Bank of America is making a material increase to its fixed income, currency and commodities trading division in Europe as the lender looks to close the gap to US rivals in the region.
A spokesperson for BofA declined to comment on the exact growth in headcount beyond saying it was "meaningful", but sources familiar with the matter said it involved an increase of 20%–25% in FICC sales and trading in EMEA across a range of asset classes and locations, with a large chunk in the European Union. The bank has already completed 60 external hires in EMEA FICC sales and trading this year, the sources said.
The expansion follows BofA opening its Paris trading hub in 2019 in response to the UK’s departure from the EU, as the bank significantly increased its presence in mainland Europe.
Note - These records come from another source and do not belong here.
(* ===== verification/RepoFacts.v ===== *)
(** * Every repository function keeps the invariant and the history

    One lemma per function that writes, registered as hints: [stable_tac] then
    proves the same of any composition of them. *)

From S2P Require Import Prelude PyStr Errors States Json Records Database Queries Tables Claim.
From S2P Require Import Invariant Steps ClaimFacts Repository.
Open Scope Z_scope.
Open Scope list_scope.

Lemma stable_keeps_stmt {A} (f : DB -> DB * A) :
  (forall db, keeps db (fst (f db))) -> stable keeps (stmt f).
Proof. apply stable_stmt. Qed.

(** A statement on tables the invariant does not mention. *)
Ltac frame_tac := intros; apply stable_keeps_stmt; intros db; apply keeps_frame; by repeat split.

Lemma submit_unfold s db :
  repo.submit s db =
  match repo._submit_args s with
  | Some _ => let (db', r) := sql_submit (repo.stored_spec s) db in (db', Ok r)
  | None => (db, Raise DataError)
  end.
Proof.
  unfold repo.submit, repo._submit_args. destruct (_ && _); [|done]. reflexivity.
Qed.

(** What storing leaves of a spec. *)
Lemma stored_state s : s_state (repo.stored_spec s) = s_state s.
Proof. by destruct s. Qed.
Lemma stored_conflict s j : dedup_conflict (repo.stored_spec s) j = dedup_conflict s j.
Proof. by destruct s. Qed.
Lemma stored_find s jobs :
  List.find (dedup_conflict (repo.stored_spec s)) jobs = List.find (dedup_conflict s) jobs.
Proof. induction jobs as [|j jobs IH]; simpl; [done|]. by rewrite stored_conflict, IH. Qed.
Lemma stored_initial s : initial_state s -> initial_state (repo.stored_spec s).
Proof. unfold initial_state. by rewrite stored_state. Qed.
Lemma stored_no_conflict s jobs : no_conflict s jobs -> no_conflict (repo.stored_spec s) jobs.
Proof. intros H j. rewrite stored_conflict. apply H. Qed.

(** An argument that may be refused. *)
Lemma stable_arg {A B} (o : option A) (k : A -> DBM B) :
  (forall a, stable keeps (k a)) -> stable keeps (a ← of_option DataError o; k a).
Proof. intros H. apply stable_bind; [apply _ | apply stable_of_option; apply _ | done]. Qed.

Lemma stable_submit s : initial_state s -> stable keeps (repo.submit s).
Proof.
  intros Hs db. rewrite submit_unfold. destruct (repo._submit_args s); [|done].
  pose proof (keeps_submit _ db (stored_initial s Hs)) as H. by destruct (sql_submit _ db).
Qed.

Lemma stable_sql_claim lk tags ex lim by_ cap quotas :
  stable keeps (sql_claim lk tags ex lim by_ cap quotas).
Proof. intros db. apply keeps_claim. Qed.

Lemma stable_claim lk tags ex lim by_ cap quotas :
  stable keeps (repo.claim lk tags ex lim by_ cap quotas).
Proof.
  apply stable_bind; [apply _ | | intros; apply stable_ret; apply _].
  apply stable_keeps_transaction, stable_bind; [apply _ | | intros; apply stable_sql_claim].
  apply stable_keeps_stmt. intros db. apply keeps_prepare.
Qed.

Lemma stable_set_claimed_by l : stable keeps (repo.set_claimed_by l).
Proof. destruct l; [apply stable_ret; apply _|]. apply stable_keeps_stmt. intros; apply keeps_set_claimed_by. Qed.

(** A repository function that shapes the row of one statement. *)
Lemma stable_shape {A B} (m : DBM A) (f : A -> B) :
  stable keeps m -> stable keeps (a ← m; mret (f a)).
Proof. intros Hm. apply stable_bind; [apply _ | done | intros; apply stable_ret; apply _]. Qed.

Lemma stable_complete_move i t r : stable keeps (repo.complete_move i t r).
Proof. apply stable_arg. intros. apply stable_shape, stable_keeps_stmt. intros; apply keeps_complete. Qed.

Lemma stable_insert_continuation t o l p : stable keeps (repo.insert_continuation t o l p).
Proof. apply stable_keeps_stmt. intros. by apply keeps_continuation. Qed.

Lemma stable_decrement_deps i : stable keeps (repo.decrement_deps i).
Proof. apply stable_shape, stable_keeps_stmt. intros; apply keeps_decrement_deps. Qed.

(** The edges of a job whose name was drawn before. *)
Lemma keeps_insert_edges i deps db :
  (i < db_uuid_seq db)%N ->
  keeps db (fst (forM (fun '(upstream, alias) => repo.insert_dependency i upstream alias) deps db)).
Proof.
  revert db. induction deps as [|[u a] deps IH]; intros db Hi; [done|]. simpl forM.
  unfold mbind, M_bind, M_bind_def at 1, repo.insert_dependency at 1, stmt.
  pose proof (keeps_insert_dependency i u a db Hi) as H.
  assert (db_uuid_seq (fst (sql_insert_dependency i u a db)) = db_uuid_seq db) as Es
    by (unfold sql_insert_dependency; simpl; by destruct (existsb _ _)).
  destruct (sql_insert_dependency i u a db) as [db1 []]. simpl in *. rewrite <- Es in Hi.
  specialize (IH db1 Hi). unfold M_bind_def.
  destruct (forM _ deps db1) as [db2 [l|e]]; simpl in *; by etrans.
Qed.

Lemma submit_fresh s db db' i :
  repo.submit s db = (db', Ok (i, false)) -> i = db_uuid_seq db /\ db_uuid_seq db' = N.succ i.
Proof.
  rewrite submit_unfold. destruct (repo._submit_args s); [|done]. unfold sql_submit.
  destruct (List.find _ _); [done|]. simpl. by intros [= <- <-].
Qed.

Lemma stable_create_gate t c p n q oc : 0 < n -> stable keeps (repo.create_gate t c p n q oc).
Proof.
  intros Hn. unfold repo.create_gate. destruct (_ && _); [|apply stable_raise; apply _].
  apply stable_keeps_stmt. intros; by apply keeps_create_gate.
Qed.

Lemma stable_bump_gate i cs cf : cs && cf = false -> stable keeps (repo.bump_gate i cs cf).
Proof. intros. apply stable_shape, stable_keeps_stmt. intros; by apply keeps_bump_gate. Qed.

Lemma stable_cascade_cancel i : stable keeps (repo.cascade_cancel i).
Proof. apply stable_keeps_stmt. intros; apply keeps_cascade_cancel. Qed.

Lemma stable_heartbeat i t : stable keeps (repo.heartbeat i t).
Proof. apply stable_keeps_stmt. intros; apply keeps_heartbeat. Qed.

Lemma stable_fail_retry i t r e : stable keeps (repo.fail_retry i t r e).
Proof. apply stable_arg. intros. apply stable_keeps_stmt. intros; apply keeps_fail. Qed.

Lemma stable_fail_die i t e : stable keeps (repo.fail_die i t e).
Proof. apply stable_arg. intros. apply stable_shape, stable_keeps_stmt. intros; apply keeps_fail_die. Qed.

Lemma stable_cancel_immediate i : stable keeps (repo.cancel_immediate i).
Proof. apply stable_shape, stable_keeps_stmt. intros; apply keeps_cancel. Qed.

Lemma stable_cancel_running i : stable keeps (repo.cancel_running i).
Proof. apply stable_shape, stable_keeps_stmt. intros; apply keeps_cancel_running. Qed.

Lemma stable_decrement_group t g n b : stable keeps (repo.decrement_group t g n b).
Proof. destruct g; [|apply stable_ret; apply _]. apply stable_keeps_stmt. intros; apply keeps_decrement_group. Qed.

Lemma stable_record_event i e d : stable keeps (repo.record_event i e d).
Proof. apply stable_keeps_stmt. intros; apply keeps_record_event. Qed.

Lemma stable_sweep_leases lk n g : stable keeps (repo.sweep_leases lk n g).
Proof. apply stable_keeps_stmt. intros; apply keeps_sweep_leases. Qed.

Lemma stable_sweep_waits lk n : stable keeps (repo.sweep_waits lk n).
Proof. apply stable_keeps_stmt. intros; apply keeps_sweep_waits. Qed.

Lemma stable_reconcile : stable keeps repo.reconcile_group_running.
Proof. apply stable_keeps_stmt. intros; apply keeps_reconcile. Qed.

Lemma stable_signal_wake lk t k p : stable keeps (repo.signal_wake lk t k p).
Proof. apply stable_arg. intros. apply stable_keeps_stmt. intros; apply keeps_signal. Qed.

Lemma stable_signal_park t k p b : stable keeps (repo.signal_park t k p b).
Proof. apply stable_arg. intros. apply stable_keeps_stmt. intros; apply keeps_signal_insert. Qed.

Lemma stable_wait_consume lk t k : stable keeps (repo.wait_consume lk t k).
Proof. apply stable_shape, stable_keeps_stmt. intros; apply keeps_wait_consume. Qed.

Lemma stable_wait_park i t k n : stable keeps (repo.wait_park i t k n).
Proof. apply stable_keeps_stmt. intros; apply keeps_wait_park. Qed.

Lemma stable_resubmit i t : stable keeps (repo.resubmit i t).
Proof. apply stable_keeps_stmt. intros; apply keeps_resubmit. Qed.

Lemma stable_mark_workers_stale n : stable keeps (repo.mark_workers_stale n).
Proof. frame_tac. Qed.
Lemma stable_worker_upsert w t r l n b : stable keeps (repo.worker_upsert w t r l n b).
Proof. frame_tac. Qed.
Lemma stable_worker_delete w : stable keeps (repo.worker_delete w).
Proof. frame_tac. Qed.
Lemma stable_cron_advance s n e f : stable keeps (repo.cron_advance s n e f).
Proof. frame_tac. Qed.
Lemma stable_cron_set_enabled s t b : stable keeps (repo.cron_set_enabled s t b).
Proof. frame_tac. Qed.
Lemma stable_cron_delete s t : stable keeps (repo.cron_delete s t).
Proof. frame_tac. Qed.
Lemma stable_cron_upsert s e n p t b : stable keeps (repo.cron_upsert s e n p t b).
Proof.
  apply stable_arg. intros p'. apply stable_keeps_stmt. intros db. unfold sql_cron_upsert.
  destruct (List.find _ _) as [r|]; [destruct (String.eqb _ _)|]; simpl; try done;
    apply keeps_frame; by repeat split.
Qed.
Lemma stable_checkpoint_put i t d : stable keeps (repo.checkpoint_put i t d).
Proof. apply stable_arg. frame_tac. Qed.
Lemma stable_rate_class_upsert n c r : stable keeps (repo.rate_class_upsert n c r).
Proof. frame_tac. Qed.
Lemma stable_rate_take_pg c n : stable keeps (repo.rate_take_pg c n).
Proof.
  apply stable_shape, stable_keeps_stmt. intros db. unfold sql_rate_take_pg.
  destruct (_ !! _); [|done]. apply keeps_frame; by repeat split.
Qed.
Lemma stable_rate_return_pg c n : stable keeps (repo.rate_return_pg c n).
Proof. unfold repo.rate_return_pg. destruct (_ <=? _); [apply stable_ret; apply _|]. frame_tac. Qed.
Lemma stable_rate_drain c : stable keeps (stmt (sql_rate_drain c)).
Proof. frame_tac. Qed.

#[export] Hint Resolve stable_submit stable_claim stable_set_claimed_by stable_complete_move
  stable_insert_continuation stable_decrement_deps stable_create_gate
  stable_bump_gate stable_cascade_cancel stable_heartbeat stable_fail_retry stable_fail_die
  stable_cancel_immediate stable_cancel_running stable_decrement_group stable_record_event
  stable_sweep_leases stable_sweep_waits stable_reconcile stable_signal_wake stable_signal_park
  stable_wait_consume stable_wait_park stable_resubmit stable_mark_workers_stale
  stable_worker_upsert stable_worker_delete stable_cron_advance stable_cron_set_enabled
  stable_cron_delete stable_cron_upsert stable_checkpoint_put stable_rate_class_upsert
  stable_rate_take_pg stable_rate_return_pg stable_rate_drain stable_keeps_transaction : stable_db.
It also comes at a watershed moment for global financial markets as government bond yields spiral higher, a dynamic that executives say should encourage greater inflows of investor money to Europe after years of negative interest rates acting as a deterrent.
"EMEA has always been an important part of the global markets ecosystem and an important part of our franchise. Brexit was an impetus for us to review our profile and increase our intensity on the Continent," said James DeMare, president, global markets at BofA. "We are excited. Our clients are excited."
BofA was the fourth-largest bank in global FICC trading by revenue in 2021, having slipped behind Goldman Sachs over the previous two years as its US rival grew rapidly in the high-volatility environment. BofA's senior management has identified Europe as an area where it can gain ground.
Many European banks have scythed back fixed income trading divisions over the past decade. And while a number of local banks still compete fiercely, the opportunity remains substantial thanks to the diversity of currency and bond markets in the region.
Macro trading revenues in products linked to interest rates and currencies have been more than 30% higher on average in EMEA than the Americas in recent years, according to analytics firm Coalition Greenwich, while broader FICC revenues were roughly equal between the two regions at about US$12bn in the first quarter.
Executives believe the industry revenue pool has further to grow as European fixed income markets start to look more appealing again to investors. The yield on 30-year German government debt recently rose to almost 2% from below zero in December, as traders reacted to the prospect of the European Central Bank ending its years-long experiment with negative interest rates. The yield on 30-year Italian bonds topped 4%.
"Europe is back," said Snigdha Singh, co-head of EMEA FICC trading at BofA, who predicted the region is on the edge of a "massive take-off".
It's the "first time in a decade rates are priced to turn non-negative. Our view is this is a regime change: we'll see a lot of money coming back to the region", she said. "Clients are under-allocated to Europe, so the pie is going to grow a lot."
BofA was an early mover following the Brexit vote, shifting material amounts of sales people and traders to Continental Europe, including a number of senior bankers. That was a reverse of its strategy following the bank’s merger with Merrill Lynch during the financial crisis of 2008 when staff were pulled out of Europe and concentrated in London.
The new hires are broad-based across different products and countries. Some are in London, such as several senior traders and salespeople in sterling credit, foreign exchange and low-carbon trading. But a large chunk of the new additions will be in mainland Europe spread across Paris, Frankfurt, Madrid and Milan. Those moves come alongside an initiative to increase the number of primary dealerships in Europe.
"Historically the largest gap was in Continental Europe," said Othman Kabbaj, head of EMEA FICC sales, arguing BofA has "significant upside in the EMEA region".
Kabbaj said the bank has been investing in people, products and platforms across sales and trading to expand its local footprint. "We’re now starting to see that investment yield results.”
The European expansion is part of a broader push within BofA's global markets division, with the bank recently announcing it had expanded its global FX and emerging market businesses by more than 30 trading professionals since 2020. Singh emphasised BofA's plans to run a diversified FICC business on the assumption that asset classes will perform differently depending on the environment.
"To be relevant in these spaces you need to have scale. Markets are so interconnected and clients want that large global footprint that we have," Singh said. "We’re plugging the gaps with the aim of becoming top three across asset classes."
Commodities is one area where the bank is investing across sales, trading and structuring, according to Kabbaj, who said it "is currently one of the biggest opportunity sets given the structural themes around energy transition, energy security and inflation".
Macro products also present "significant opportunities given higher rates, market volatility and client demand for higher yields", he said, while ESG is another area of focus given investor interest is "growing exponentially".
“It’s an incredible environment for macro," Singh said. "We’re coming off a regime where volatility has been suppressed for 14 years because there was so much liquidity in the system. Now the environment is extremely rich. The market knows how to price where terminal rates should be – it’s been doing it for years – but it doesn’t know how to price quantitative tightening.”